(RECORDS begins)

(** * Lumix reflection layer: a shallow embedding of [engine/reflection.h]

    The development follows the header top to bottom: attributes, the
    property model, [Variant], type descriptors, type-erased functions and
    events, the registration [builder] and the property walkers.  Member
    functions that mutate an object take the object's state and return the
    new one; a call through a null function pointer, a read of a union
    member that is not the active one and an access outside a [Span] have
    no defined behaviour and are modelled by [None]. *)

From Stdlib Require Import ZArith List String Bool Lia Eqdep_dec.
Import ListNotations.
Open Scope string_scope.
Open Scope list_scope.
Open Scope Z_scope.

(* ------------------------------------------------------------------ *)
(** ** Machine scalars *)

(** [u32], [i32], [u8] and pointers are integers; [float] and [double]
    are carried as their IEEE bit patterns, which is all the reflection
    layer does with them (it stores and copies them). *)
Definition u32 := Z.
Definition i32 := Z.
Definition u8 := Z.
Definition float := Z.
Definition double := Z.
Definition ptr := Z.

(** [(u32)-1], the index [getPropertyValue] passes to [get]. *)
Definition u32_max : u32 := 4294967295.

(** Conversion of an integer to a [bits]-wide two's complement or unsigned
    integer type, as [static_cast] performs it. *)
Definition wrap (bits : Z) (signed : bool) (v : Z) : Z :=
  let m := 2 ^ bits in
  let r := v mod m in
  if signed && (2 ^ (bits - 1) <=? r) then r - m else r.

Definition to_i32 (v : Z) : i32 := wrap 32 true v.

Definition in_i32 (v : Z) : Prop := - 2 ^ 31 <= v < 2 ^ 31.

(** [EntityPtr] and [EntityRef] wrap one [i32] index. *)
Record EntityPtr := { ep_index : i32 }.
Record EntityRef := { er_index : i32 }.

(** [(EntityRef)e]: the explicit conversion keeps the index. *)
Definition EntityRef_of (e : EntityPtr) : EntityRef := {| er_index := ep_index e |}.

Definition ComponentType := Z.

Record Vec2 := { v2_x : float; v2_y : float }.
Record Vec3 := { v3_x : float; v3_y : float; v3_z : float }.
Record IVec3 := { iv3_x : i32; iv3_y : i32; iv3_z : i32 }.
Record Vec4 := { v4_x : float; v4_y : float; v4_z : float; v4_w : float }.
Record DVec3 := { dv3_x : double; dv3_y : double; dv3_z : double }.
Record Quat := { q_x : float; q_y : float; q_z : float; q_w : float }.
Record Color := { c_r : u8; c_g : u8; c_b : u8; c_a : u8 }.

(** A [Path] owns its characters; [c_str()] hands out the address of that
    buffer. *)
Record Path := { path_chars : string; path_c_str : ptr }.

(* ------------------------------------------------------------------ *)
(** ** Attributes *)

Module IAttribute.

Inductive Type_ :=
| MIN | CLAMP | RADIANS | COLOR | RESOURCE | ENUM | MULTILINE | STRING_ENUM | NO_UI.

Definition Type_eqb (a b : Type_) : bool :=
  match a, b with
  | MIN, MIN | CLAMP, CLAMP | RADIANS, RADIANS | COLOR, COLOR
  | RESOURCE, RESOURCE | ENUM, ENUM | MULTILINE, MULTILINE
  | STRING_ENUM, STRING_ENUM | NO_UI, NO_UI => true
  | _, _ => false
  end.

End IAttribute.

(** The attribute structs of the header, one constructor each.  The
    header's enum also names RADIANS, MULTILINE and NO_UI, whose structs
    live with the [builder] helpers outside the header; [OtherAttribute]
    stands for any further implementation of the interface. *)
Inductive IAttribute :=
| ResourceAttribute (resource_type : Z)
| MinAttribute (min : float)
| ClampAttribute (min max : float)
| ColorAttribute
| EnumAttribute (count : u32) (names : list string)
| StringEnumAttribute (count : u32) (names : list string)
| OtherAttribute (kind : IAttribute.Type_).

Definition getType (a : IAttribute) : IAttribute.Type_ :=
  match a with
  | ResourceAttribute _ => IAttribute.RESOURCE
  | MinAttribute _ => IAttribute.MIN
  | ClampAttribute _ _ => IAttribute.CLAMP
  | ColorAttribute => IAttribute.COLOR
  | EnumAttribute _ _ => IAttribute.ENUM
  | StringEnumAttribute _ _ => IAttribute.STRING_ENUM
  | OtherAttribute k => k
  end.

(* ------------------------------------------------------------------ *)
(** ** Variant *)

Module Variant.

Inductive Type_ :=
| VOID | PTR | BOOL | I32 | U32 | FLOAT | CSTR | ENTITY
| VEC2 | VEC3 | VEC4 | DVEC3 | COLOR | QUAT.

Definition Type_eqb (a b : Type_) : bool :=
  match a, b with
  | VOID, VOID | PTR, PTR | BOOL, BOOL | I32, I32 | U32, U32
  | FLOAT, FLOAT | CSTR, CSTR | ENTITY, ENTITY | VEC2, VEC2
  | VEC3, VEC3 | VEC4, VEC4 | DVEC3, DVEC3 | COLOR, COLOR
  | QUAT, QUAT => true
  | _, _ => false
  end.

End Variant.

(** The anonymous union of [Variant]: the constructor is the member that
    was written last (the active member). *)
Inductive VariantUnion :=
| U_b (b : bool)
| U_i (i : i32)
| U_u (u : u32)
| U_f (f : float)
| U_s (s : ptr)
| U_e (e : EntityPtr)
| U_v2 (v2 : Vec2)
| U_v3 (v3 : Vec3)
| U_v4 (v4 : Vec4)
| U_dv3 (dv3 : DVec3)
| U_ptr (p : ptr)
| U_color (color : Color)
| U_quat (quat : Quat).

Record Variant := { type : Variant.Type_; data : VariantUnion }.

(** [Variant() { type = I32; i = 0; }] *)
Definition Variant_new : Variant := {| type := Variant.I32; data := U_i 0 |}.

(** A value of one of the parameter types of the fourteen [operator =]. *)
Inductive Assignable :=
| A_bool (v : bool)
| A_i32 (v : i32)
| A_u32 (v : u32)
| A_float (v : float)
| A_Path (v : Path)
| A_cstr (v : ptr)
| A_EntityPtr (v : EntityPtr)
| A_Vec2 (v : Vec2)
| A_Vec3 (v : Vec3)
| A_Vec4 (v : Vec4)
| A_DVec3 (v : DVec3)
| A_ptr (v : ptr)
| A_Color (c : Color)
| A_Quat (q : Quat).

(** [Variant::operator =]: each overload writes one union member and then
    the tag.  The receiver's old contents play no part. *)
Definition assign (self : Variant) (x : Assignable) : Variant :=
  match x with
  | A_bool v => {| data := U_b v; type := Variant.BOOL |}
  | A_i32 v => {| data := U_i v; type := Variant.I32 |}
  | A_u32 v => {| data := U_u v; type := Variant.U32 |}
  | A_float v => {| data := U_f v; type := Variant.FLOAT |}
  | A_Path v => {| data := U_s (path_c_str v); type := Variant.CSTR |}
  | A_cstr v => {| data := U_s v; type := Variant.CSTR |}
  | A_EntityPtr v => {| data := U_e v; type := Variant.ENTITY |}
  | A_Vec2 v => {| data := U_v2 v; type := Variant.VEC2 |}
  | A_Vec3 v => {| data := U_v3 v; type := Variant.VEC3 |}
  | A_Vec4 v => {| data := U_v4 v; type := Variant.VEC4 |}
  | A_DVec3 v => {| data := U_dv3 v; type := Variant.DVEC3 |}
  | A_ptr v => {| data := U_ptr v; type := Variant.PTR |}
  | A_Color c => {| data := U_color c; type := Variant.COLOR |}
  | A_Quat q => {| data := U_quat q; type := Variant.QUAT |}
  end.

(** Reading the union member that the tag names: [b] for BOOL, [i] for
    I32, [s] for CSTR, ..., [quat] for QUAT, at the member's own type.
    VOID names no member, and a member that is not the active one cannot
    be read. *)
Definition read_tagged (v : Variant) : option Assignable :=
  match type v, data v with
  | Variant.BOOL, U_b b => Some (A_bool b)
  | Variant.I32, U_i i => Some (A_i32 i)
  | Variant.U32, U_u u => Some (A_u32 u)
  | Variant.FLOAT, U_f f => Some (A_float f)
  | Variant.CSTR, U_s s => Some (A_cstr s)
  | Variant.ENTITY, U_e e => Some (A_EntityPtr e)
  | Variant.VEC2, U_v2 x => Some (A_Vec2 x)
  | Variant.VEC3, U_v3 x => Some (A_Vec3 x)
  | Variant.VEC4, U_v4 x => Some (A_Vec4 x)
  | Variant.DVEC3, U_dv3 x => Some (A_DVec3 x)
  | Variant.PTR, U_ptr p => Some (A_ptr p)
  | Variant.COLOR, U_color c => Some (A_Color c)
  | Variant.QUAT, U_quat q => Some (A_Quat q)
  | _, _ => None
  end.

(RECORDS ends)
(RECORDS begins)

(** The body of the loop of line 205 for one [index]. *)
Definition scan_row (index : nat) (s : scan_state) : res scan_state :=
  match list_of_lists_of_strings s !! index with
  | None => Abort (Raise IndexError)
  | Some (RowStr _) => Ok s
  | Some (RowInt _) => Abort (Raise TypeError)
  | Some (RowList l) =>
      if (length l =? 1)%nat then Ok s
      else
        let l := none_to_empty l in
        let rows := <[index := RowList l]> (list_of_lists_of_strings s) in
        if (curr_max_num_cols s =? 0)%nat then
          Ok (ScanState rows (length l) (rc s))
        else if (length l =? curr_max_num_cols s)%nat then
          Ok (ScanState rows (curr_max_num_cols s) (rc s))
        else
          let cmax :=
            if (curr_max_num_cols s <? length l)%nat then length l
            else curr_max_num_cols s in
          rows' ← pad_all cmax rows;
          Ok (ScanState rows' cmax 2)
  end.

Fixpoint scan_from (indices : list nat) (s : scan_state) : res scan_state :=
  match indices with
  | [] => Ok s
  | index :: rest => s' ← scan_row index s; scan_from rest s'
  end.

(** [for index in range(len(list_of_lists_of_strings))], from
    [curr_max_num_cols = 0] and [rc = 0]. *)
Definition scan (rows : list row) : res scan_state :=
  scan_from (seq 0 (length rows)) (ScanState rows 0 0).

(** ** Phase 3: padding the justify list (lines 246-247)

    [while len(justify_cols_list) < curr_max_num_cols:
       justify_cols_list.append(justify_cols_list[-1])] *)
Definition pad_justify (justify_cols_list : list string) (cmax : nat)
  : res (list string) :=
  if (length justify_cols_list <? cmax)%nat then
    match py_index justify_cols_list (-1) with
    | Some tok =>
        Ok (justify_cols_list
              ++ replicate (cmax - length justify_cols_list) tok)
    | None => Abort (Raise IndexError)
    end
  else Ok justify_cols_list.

(RECORDS ends)
(RECORDS begins)

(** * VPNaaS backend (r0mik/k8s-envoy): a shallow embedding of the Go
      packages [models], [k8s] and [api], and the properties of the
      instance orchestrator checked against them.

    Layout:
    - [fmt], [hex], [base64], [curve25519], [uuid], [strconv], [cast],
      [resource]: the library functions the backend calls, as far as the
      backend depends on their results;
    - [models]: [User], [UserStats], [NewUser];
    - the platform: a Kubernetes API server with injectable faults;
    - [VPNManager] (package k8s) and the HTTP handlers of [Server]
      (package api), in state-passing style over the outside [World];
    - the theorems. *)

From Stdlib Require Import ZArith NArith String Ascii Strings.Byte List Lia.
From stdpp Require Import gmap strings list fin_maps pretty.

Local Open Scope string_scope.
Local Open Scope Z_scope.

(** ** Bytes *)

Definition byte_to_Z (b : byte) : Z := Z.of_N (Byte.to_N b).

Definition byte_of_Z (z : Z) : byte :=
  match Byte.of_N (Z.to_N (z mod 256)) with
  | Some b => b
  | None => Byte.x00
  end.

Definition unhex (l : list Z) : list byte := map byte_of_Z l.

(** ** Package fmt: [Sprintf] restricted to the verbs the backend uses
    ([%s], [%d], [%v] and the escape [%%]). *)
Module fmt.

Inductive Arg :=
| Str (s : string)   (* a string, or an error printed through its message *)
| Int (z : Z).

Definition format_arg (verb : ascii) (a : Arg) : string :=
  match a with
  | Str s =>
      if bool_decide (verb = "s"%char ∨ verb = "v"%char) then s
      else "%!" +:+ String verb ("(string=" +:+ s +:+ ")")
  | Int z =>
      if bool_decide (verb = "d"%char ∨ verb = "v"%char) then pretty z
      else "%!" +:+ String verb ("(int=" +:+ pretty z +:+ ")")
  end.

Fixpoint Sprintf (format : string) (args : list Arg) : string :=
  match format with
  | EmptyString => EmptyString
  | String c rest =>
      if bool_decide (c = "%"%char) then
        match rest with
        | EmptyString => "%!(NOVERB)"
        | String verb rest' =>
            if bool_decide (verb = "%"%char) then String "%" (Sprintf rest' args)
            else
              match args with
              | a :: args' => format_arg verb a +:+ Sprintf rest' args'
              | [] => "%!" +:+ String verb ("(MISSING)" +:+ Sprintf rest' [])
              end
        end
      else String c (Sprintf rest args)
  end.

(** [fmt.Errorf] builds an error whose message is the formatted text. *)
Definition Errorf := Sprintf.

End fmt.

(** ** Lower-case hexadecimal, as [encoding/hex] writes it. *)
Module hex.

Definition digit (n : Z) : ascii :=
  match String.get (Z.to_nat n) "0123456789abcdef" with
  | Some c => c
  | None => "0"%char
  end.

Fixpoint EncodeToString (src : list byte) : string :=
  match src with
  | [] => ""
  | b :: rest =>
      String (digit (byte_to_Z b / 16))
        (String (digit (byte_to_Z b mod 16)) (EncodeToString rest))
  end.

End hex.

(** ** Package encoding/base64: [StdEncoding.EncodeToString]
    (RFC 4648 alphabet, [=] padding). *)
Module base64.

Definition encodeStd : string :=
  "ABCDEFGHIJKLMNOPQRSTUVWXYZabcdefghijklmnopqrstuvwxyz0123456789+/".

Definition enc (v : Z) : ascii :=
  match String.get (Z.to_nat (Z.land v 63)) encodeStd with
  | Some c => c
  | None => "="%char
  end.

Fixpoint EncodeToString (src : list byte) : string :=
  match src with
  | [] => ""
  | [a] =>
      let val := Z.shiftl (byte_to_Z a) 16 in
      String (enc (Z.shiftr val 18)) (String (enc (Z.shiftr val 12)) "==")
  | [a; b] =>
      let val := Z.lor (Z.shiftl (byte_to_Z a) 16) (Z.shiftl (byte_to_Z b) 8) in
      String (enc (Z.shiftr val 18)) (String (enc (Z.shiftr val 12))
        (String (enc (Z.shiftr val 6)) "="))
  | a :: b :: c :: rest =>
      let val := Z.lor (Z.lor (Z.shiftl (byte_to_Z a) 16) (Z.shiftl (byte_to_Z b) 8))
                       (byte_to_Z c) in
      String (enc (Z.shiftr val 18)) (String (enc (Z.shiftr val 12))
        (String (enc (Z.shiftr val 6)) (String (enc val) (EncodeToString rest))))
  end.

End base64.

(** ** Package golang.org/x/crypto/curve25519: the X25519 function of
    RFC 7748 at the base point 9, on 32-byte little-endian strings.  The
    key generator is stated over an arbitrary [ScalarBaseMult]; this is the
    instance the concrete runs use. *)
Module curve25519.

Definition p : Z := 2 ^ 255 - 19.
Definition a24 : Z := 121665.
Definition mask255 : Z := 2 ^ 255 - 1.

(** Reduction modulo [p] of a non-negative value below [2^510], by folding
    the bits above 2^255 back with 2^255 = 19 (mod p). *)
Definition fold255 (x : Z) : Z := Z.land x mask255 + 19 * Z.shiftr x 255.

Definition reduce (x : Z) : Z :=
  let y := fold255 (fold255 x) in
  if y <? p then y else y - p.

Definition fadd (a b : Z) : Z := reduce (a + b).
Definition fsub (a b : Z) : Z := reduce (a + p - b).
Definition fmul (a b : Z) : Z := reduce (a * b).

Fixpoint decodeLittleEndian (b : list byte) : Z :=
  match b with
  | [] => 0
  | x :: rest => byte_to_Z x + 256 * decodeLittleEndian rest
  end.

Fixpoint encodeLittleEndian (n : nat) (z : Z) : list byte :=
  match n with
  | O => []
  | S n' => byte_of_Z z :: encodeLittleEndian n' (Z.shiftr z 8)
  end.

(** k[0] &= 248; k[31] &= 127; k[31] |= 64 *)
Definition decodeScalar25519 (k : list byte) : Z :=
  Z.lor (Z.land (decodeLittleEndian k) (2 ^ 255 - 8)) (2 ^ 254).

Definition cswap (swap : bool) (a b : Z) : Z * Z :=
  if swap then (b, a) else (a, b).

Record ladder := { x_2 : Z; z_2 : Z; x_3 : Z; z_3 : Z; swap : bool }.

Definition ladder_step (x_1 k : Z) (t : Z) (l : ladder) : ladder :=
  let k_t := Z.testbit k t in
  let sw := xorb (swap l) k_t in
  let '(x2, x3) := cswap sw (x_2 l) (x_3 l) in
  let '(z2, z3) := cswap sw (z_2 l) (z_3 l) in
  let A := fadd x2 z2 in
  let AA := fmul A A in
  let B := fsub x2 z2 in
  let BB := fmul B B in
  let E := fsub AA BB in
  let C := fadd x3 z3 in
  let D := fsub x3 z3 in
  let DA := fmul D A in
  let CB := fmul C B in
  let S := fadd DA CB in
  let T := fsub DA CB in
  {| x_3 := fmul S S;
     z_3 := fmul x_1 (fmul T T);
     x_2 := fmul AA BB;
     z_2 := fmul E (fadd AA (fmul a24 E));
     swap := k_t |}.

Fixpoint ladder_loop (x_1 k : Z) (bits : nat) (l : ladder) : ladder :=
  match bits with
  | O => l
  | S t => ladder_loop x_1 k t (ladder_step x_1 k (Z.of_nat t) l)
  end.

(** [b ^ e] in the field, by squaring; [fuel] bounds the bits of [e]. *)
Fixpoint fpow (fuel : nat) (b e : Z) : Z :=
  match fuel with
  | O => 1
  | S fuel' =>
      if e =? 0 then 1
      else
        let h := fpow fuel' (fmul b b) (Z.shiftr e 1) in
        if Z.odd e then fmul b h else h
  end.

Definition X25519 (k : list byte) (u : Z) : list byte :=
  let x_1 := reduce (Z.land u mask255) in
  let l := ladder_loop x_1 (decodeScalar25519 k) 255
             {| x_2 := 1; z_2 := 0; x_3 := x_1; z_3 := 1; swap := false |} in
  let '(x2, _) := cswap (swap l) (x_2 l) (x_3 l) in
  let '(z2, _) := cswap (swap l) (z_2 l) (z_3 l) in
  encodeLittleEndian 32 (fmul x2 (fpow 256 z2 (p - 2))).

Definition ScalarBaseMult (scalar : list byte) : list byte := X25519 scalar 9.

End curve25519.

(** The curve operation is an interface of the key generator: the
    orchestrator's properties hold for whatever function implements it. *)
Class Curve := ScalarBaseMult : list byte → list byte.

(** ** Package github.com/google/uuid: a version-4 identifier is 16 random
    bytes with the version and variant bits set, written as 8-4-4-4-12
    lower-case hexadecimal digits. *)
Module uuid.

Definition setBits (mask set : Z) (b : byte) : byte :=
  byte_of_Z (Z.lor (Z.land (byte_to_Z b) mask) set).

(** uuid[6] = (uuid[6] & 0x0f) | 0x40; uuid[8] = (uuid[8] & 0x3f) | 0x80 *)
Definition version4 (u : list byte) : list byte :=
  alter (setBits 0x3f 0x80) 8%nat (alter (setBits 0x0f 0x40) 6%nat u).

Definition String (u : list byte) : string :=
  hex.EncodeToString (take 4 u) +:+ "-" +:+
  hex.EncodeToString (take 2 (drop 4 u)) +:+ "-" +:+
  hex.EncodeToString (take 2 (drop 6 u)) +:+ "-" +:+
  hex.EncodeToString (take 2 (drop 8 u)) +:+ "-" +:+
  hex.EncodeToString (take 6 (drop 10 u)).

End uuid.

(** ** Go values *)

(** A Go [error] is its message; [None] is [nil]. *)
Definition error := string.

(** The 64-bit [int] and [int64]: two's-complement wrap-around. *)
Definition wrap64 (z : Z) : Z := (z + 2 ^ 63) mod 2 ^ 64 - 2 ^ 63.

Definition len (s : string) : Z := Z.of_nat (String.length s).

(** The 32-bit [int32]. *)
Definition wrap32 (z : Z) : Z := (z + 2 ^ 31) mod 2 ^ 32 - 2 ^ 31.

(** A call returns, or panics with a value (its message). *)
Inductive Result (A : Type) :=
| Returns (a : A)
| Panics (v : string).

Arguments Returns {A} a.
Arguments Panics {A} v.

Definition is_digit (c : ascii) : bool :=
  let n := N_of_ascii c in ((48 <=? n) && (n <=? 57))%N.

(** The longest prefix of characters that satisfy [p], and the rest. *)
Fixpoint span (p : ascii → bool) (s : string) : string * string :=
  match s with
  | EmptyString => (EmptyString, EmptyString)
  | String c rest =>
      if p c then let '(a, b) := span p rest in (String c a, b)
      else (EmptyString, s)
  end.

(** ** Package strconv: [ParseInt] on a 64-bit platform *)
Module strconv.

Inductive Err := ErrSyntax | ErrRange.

(RECORDS ends)

TASK TO CARRY OUT |
Within the listing above, extract exactly the lines from the line with "ColorAttribute => IAttribute.COLOR" to the line with "A_Path v =>", the two named lines included, and no others.

EXPECTED ANSWER |
  | ColorAttribute => IAttribute.COLOR
  | EnumAttribute _ _ => IAttribute.ENUM
  | StringEnumAttribute _ _ => IAttribute.STRING_ENUM
  | OtherAttribute k => k
  end.

(* ------------------------------------------------------------------ *)
(** ** Variant *)

Module Variant.

Inductive Type_ :=
| VOID | PTR | BOOL | I32 | U32 | FLOAT | CSTR | ENTITY
| VEC2 | VEC3 | VEC4 | DVEC3 | COLOR | QUAT.

Definition Type_eqb (a b : Type_) : bool :=
  match a, b with
  | VOID, VOID | PTR, PTR | BOOL, BOOL | I32, I32 | U32, U32
  | FLOAT, FLOAT | CSTR, CSTR | ENTITY, ENTITY | VEC2, VEC2
  | VEC3, VEC3 | VEC4, VEC4 | DVEC3, DVEC3 | COLOR, COLOR
  | QUAT, QUAT => true
  | _, _ => false
  end.

End Variant.

(** The anonymous union of [Variant]: the constructor is the member that
    was written last (the active member). *)
Inductive VariantUnion :=
| U_b (b : bool)
| U_i (i : i32)
| U_u (u : u32)
| U_f (f : float)
| U_s (s : ptr)
| U_e (e : EntityPtr)
| U_v2 (v2 : Vec2)
| U_v3 (v3 : Vec3)
| U_v4 (v4 : Vec4)
| U_dv3 (dv3 : DVec3)
| U_ptr (p : ptr)
| U_color (color : Color)
| U_quat (quat : Quat).

Record Variant := { type : Variant.Type_; data : VariantUnion }.

(** [Variant() { type = I32; i = 0; }] *)
Definition Variant_new : Variant := {| type := Variant.I32; data := U_i 0 |}.

(** A value of one of the parameter types of the fourteen [operator =]. *)
Inductive Assignable :=
| A_bool (v : bool)
| A_i32 (v : i32)
| A_u32 (v : u32)
| A_float (v : float)
| A_Path (v : Path)
| A_cstr (v : ptr)
| A_EntityPtr (v : EntityPtr)
| A_Vec2 (v : Vec2)
| A_Vec3 (v : Vec3)
| A_Vec4 (v : Vec4)
| A_DVec3 (v : DVec3)
| A_ptr (v : ptr)
| A_Color (c : Color)
| A_Quat (q : Quat).

(** [Variant::operator =]: each overload writes one union member and then
    the tag.  The receiver's old contents play no part. *)
Definition assign (self : Variant) (x : Assignable) : Variant :=
  match x with
  | A_bool v => {| data := U_b v; type := Variant.BOOL |}
  | A_i32 v => {| data := U_i v; type := Variant.I32 |}
  | A_u32 v => {| data := U_u v; type := Variant.U32 |}
  | A_float v => {| data := U_f v; type := Variant.FLOAT |}
  | A_Path v => {| data := U_s (path_c_str v); type := Variant.CSTR |}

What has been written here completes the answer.